■ Aim of the exercise ■
In the listing below, tally each line that contains "exfalso". Reply with the total only.

BEGIN

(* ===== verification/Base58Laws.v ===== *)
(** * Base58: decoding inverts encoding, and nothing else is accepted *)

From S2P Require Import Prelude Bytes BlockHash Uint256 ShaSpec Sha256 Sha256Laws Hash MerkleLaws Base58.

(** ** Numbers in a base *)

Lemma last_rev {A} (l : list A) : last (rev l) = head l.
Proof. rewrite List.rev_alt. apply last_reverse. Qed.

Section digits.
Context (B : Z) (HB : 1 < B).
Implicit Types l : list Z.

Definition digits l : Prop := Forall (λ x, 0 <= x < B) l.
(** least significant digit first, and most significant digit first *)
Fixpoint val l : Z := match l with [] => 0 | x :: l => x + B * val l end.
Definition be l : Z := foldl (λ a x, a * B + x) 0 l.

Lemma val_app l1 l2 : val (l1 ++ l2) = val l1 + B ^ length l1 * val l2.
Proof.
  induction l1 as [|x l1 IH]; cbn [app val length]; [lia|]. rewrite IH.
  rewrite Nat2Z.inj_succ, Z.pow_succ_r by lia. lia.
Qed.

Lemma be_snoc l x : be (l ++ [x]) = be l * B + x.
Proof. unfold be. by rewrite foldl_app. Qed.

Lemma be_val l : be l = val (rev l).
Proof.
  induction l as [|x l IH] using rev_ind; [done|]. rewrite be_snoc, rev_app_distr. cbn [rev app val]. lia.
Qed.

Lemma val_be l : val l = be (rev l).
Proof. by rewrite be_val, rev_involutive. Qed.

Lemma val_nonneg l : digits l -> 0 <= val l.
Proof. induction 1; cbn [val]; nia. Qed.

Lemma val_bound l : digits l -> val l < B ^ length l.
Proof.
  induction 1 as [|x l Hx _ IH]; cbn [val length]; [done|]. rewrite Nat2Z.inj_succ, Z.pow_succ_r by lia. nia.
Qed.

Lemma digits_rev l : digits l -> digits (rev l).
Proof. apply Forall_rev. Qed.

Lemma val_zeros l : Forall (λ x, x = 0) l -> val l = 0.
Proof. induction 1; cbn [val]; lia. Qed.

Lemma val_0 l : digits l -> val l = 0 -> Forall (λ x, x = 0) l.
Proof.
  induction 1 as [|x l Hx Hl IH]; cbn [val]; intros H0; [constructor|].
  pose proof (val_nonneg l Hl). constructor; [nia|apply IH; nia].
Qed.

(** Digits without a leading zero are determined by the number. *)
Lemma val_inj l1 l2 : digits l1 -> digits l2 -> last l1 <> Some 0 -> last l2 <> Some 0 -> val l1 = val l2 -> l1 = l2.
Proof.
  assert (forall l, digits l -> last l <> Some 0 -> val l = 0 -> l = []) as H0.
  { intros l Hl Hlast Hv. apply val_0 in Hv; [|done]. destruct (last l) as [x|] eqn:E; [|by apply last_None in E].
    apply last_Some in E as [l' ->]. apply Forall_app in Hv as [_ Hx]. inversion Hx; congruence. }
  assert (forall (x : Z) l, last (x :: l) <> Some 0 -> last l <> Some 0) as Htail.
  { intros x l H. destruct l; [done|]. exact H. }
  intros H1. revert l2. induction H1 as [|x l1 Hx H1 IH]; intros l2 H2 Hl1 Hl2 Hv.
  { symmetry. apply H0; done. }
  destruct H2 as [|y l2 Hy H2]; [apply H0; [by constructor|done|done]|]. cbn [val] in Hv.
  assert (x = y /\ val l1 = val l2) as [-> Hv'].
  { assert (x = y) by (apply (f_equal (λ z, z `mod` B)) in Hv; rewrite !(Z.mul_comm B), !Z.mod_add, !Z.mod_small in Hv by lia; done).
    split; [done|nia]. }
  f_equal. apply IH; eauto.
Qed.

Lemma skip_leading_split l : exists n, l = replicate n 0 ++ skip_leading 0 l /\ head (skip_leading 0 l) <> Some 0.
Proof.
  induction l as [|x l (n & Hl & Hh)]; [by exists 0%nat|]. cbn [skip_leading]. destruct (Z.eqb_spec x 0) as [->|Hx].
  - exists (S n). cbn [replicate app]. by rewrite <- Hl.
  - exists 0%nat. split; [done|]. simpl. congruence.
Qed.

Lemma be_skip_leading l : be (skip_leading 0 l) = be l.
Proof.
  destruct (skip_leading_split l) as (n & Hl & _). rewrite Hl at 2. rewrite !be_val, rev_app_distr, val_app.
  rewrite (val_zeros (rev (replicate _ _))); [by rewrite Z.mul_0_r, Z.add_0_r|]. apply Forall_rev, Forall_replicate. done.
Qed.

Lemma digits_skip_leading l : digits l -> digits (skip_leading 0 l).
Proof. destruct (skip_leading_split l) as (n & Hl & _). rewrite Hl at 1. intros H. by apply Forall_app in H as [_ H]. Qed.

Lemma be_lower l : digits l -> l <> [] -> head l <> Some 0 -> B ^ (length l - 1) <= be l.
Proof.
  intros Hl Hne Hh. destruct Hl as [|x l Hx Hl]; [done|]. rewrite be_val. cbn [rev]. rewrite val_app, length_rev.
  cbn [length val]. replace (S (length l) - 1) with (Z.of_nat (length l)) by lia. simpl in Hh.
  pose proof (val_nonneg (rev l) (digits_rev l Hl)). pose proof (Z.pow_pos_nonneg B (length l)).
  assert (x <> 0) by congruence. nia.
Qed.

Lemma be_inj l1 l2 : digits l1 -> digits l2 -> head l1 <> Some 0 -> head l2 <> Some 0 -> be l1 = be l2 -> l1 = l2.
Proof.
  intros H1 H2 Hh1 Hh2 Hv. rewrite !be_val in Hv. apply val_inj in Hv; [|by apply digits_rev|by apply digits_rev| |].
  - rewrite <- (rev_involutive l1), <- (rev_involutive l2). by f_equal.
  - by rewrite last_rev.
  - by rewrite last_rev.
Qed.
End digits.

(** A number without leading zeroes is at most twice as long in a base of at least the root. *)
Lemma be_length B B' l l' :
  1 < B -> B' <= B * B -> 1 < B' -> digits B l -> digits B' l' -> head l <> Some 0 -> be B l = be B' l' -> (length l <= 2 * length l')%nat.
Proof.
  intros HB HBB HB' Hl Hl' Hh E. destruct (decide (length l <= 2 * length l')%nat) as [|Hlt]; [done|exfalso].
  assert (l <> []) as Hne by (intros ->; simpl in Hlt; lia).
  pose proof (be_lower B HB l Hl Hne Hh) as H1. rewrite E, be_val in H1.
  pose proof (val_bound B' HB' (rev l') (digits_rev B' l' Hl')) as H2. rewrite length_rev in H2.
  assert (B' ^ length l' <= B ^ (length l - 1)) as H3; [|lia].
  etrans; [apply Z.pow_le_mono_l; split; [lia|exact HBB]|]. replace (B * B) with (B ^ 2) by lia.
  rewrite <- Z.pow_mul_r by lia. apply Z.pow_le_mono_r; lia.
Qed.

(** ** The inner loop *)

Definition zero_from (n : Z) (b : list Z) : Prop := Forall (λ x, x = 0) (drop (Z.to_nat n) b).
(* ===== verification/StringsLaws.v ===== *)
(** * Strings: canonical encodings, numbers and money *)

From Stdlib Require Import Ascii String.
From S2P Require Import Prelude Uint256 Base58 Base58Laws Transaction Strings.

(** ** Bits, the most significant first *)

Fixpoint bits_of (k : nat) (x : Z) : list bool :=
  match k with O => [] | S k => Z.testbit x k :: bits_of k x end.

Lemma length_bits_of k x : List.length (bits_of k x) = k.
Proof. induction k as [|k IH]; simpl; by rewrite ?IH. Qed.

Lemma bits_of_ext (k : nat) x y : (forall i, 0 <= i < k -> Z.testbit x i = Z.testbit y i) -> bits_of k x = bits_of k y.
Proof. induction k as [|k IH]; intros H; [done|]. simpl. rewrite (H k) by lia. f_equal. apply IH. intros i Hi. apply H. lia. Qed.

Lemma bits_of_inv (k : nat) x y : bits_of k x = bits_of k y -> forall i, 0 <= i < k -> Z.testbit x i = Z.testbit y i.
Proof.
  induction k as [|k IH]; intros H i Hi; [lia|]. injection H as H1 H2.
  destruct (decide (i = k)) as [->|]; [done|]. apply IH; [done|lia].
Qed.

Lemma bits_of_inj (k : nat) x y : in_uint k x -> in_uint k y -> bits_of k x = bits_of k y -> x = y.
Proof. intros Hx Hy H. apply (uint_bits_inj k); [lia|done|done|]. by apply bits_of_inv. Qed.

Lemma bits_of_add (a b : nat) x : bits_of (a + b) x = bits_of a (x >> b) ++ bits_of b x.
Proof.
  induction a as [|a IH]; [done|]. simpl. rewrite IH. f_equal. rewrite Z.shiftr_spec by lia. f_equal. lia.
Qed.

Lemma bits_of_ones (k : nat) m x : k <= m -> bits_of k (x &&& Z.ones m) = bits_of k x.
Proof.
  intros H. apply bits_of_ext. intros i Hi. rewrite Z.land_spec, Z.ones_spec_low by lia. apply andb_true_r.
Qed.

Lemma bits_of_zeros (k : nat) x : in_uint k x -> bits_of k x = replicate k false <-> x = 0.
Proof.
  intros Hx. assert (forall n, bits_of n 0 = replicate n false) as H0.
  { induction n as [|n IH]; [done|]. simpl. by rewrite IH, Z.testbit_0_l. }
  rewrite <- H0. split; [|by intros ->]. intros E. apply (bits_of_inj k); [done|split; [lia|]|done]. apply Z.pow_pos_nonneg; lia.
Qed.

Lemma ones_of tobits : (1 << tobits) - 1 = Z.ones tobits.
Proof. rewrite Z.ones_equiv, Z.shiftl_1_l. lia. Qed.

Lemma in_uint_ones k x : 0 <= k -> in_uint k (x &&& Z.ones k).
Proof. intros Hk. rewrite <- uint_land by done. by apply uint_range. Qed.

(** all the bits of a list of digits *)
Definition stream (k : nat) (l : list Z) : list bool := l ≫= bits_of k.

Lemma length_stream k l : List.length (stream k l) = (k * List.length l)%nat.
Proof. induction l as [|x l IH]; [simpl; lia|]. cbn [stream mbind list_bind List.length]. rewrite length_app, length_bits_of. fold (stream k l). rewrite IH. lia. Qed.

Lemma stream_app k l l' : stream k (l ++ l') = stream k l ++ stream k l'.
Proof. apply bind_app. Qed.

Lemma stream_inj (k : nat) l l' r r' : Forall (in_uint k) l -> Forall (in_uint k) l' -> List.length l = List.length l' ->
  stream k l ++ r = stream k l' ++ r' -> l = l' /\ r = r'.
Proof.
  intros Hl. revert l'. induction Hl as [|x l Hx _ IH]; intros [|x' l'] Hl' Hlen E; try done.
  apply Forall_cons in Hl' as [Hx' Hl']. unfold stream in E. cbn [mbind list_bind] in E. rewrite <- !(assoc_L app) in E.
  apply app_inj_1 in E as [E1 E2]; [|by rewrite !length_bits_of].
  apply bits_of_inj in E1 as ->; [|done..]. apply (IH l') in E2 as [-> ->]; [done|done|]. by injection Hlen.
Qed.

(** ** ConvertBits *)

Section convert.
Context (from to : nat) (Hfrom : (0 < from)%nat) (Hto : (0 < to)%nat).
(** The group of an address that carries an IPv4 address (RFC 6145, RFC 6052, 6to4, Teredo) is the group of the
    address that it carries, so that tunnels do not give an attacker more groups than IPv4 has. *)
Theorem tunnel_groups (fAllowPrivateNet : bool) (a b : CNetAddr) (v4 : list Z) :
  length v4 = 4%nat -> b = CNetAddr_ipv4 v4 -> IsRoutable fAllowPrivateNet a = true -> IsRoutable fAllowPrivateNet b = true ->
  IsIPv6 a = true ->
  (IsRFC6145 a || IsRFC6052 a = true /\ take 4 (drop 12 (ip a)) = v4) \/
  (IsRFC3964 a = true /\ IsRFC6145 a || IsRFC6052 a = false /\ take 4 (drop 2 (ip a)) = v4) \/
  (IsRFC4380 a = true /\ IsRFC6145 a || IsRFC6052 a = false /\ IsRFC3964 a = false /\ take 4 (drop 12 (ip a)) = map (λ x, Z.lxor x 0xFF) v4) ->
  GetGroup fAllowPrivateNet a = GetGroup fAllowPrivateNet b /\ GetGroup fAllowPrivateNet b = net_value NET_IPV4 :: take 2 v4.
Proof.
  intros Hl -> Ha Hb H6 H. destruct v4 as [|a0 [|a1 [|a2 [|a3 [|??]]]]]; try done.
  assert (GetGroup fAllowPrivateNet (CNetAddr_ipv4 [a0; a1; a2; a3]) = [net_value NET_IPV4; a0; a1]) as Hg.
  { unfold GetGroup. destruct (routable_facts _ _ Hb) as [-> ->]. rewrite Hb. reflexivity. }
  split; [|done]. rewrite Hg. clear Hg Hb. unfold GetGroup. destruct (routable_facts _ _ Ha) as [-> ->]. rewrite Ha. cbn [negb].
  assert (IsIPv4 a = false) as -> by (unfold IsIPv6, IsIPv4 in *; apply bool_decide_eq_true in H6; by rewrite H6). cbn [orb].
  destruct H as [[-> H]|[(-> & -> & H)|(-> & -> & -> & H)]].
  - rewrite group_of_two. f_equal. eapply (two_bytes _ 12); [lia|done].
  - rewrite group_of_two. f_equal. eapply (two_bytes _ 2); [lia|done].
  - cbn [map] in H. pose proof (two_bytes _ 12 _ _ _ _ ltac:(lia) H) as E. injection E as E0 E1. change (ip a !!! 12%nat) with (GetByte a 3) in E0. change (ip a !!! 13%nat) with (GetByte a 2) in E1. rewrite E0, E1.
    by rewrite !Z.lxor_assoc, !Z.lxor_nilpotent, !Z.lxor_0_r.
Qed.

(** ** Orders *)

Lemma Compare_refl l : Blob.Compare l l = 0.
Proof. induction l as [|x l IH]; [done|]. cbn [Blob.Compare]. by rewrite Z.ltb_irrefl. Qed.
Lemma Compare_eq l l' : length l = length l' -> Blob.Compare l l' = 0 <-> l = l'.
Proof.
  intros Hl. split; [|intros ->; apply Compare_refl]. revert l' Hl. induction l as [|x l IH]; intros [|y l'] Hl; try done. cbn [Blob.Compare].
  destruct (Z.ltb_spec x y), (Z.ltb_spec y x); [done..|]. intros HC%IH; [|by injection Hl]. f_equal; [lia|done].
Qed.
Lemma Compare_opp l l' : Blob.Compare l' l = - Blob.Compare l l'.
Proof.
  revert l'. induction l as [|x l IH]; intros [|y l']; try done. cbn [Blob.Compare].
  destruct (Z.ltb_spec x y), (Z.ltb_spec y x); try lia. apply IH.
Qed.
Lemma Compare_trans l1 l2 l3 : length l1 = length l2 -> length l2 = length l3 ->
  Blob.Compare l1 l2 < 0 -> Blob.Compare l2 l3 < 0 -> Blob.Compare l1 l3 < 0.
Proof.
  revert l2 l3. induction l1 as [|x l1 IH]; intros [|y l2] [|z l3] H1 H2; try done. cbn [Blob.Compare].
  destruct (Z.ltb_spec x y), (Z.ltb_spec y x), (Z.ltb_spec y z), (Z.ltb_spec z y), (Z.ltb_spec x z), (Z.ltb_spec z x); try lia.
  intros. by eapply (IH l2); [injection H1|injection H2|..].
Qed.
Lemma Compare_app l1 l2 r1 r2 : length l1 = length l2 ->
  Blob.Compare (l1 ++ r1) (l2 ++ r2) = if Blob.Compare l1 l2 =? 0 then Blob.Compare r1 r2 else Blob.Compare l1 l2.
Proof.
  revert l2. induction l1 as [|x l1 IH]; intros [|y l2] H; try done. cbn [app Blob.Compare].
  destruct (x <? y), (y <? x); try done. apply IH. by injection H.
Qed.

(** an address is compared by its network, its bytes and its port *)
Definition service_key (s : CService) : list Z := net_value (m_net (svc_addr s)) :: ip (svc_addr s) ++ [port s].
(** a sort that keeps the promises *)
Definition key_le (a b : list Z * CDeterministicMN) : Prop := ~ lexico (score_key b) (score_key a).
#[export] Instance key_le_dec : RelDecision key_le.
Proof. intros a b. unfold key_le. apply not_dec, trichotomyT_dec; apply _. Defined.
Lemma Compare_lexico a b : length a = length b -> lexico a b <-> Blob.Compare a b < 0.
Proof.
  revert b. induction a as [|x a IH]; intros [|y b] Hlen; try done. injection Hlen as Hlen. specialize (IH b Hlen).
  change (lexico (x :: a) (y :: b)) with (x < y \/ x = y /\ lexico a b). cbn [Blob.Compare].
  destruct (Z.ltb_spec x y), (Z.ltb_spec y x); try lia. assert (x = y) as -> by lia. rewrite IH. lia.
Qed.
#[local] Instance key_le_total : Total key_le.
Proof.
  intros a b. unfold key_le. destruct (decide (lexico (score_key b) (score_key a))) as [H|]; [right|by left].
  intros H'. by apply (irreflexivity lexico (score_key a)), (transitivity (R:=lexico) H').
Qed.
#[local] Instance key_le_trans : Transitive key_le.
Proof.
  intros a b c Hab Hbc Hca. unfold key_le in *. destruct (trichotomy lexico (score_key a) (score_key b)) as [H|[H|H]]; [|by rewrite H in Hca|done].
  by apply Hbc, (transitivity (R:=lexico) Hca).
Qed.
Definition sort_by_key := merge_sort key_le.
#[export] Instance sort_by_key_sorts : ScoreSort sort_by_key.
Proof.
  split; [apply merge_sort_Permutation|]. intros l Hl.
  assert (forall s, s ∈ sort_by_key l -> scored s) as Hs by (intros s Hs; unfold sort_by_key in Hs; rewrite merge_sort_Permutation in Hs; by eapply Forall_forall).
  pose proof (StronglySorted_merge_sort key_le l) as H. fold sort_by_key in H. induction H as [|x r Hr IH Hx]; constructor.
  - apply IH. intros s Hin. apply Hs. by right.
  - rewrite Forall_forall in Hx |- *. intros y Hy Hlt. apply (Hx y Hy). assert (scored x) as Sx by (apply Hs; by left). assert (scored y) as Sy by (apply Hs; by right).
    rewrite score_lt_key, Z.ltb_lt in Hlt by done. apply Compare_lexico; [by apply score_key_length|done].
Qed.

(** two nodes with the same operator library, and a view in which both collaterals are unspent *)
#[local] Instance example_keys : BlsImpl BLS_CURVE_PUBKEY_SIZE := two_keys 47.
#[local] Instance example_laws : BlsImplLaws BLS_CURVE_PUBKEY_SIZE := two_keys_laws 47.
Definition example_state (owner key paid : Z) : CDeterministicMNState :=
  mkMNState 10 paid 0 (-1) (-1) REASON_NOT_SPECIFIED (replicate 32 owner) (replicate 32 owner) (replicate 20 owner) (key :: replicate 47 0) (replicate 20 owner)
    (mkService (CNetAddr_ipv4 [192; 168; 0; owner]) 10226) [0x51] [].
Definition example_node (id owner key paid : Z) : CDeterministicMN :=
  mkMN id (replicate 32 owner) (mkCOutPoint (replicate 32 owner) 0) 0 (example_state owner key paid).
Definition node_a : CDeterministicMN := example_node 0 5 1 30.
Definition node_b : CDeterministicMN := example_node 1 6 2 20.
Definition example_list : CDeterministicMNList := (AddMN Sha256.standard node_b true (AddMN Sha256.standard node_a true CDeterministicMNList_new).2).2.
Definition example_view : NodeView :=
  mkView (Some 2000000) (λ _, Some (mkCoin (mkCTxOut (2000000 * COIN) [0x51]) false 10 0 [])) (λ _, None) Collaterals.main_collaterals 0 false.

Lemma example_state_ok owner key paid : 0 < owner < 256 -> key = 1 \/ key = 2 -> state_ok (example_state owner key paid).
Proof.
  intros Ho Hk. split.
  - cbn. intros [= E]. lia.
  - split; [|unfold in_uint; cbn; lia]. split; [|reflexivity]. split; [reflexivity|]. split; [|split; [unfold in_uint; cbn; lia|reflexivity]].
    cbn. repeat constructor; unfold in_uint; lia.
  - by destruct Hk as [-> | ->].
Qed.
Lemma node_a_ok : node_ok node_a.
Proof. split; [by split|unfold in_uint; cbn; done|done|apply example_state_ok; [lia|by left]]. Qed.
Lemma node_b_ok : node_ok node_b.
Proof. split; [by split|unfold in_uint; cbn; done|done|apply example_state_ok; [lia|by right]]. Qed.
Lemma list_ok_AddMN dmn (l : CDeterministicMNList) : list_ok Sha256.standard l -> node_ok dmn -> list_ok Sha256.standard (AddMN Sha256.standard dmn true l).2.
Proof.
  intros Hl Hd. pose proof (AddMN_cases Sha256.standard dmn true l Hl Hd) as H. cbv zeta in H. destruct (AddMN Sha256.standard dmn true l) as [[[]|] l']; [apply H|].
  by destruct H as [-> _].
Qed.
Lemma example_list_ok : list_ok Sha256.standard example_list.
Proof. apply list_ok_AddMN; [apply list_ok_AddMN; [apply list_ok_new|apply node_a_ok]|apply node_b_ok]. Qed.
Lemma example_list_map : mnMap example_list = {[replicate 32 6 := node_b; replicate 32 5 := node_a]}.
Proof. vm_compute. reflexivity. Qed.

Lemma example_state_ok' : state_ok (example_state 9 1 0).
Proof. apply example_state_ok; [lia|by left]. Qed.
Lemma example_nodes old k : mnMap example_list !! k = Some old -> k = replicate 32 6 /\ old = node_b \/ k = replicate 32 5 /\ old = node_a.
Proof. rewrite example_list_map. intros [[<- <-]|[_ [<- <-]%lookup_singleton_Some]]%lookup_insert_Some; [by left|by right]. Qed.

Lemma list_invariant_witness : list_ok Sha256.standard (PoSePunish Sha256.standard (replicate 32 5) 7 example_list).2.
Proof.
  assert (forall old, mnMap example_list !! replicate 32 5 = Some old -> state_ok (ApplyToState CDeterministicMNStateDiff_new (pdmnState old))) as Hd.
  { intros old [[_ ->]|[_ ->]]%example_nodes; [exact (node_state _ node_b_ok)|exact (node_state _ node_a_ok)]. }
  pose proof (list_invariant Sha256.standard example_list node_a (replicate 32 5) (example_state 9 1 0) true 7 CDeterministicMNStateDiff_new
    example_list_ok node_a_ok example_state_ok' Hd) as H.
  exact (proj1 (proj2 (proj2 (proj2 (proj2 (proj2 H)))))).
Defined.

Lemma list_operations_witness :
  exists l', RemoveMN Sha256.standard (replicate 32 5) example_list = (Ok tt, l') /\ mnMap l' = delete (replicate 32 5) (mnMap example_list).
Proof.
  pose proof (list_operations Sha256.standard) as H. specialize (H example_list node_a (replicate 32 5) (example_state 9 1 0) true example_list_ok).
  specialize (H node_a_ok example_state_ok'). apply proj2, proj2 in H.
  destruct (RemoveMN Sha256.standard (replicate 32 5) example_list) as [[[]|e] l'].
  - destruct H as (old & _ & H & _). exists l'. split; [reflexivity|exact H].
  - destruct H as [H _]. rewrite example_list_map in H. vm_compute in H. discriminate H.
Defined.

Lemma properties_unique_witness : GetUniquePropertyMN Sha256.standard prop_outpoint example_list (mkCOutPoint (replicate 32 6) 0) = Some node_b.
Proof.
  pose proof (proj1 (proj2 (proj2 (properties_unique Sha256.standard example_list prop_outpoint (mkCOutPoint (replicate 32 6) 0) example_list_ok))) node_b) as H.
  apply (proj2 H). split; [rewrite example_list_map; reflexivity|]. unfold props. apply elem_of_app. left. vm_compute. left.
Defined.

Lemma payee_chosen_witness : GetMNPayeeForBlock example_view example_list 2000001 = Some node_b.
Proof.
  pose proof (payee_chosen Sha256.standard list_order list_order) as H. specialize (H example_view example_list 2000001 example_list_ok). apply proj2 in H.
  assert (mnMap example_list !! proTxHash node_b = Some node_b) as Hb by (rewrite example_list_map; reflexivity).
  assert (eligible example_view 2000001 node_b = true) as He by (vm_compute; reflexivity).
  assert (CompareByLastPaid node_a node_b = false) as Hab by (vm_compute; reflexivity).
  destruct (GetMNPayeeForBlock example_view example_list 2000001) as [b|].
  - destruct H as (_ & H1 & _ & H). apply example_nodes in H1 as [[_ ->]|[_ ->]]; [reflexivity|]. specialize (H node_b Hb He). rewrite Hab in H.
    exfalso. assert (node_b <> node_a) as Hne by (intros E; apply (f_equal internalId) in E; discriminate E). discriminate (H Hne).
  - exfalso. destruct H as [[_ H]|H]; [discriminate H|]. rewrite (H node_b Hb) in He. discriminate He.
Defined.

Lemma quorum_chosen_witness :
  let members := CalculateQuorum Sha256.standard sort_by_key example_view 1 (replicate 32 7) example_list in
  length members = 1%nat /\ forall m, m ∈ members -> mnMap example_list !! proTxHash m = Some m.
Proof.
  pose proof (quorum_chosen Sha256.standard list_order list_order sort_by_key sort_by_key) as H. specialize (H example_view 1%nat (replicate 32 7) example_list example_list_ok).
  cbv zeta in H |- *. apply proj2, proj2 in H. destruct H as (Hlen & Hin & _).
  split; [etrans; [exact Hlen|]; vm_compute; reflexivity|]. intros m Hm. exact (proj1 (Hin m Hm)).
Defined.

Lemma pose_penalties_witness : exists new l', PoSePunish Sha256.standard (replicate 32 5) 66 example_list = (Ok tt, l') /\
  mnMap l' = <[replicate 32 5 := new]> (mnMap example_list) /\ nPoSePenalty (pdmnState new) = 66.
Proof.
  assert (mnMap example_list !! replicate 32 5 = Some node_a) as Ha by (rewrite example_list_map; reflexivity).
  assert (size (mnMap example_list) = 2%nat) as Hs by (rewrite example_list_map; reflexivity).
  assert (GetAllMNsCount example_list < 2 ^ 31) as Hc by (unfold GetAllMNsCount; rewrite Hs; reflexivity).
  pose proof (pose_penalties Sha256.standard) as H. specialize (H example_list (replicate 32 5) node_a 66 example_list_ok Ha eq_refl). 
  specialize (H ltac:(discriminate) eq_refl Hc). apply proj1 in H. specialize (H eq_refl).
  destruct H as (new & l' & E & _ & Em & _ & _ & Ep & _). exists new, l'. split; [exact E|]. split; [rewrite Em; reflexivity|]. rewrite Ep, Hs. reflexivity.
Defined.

END

■ Written solution ■
3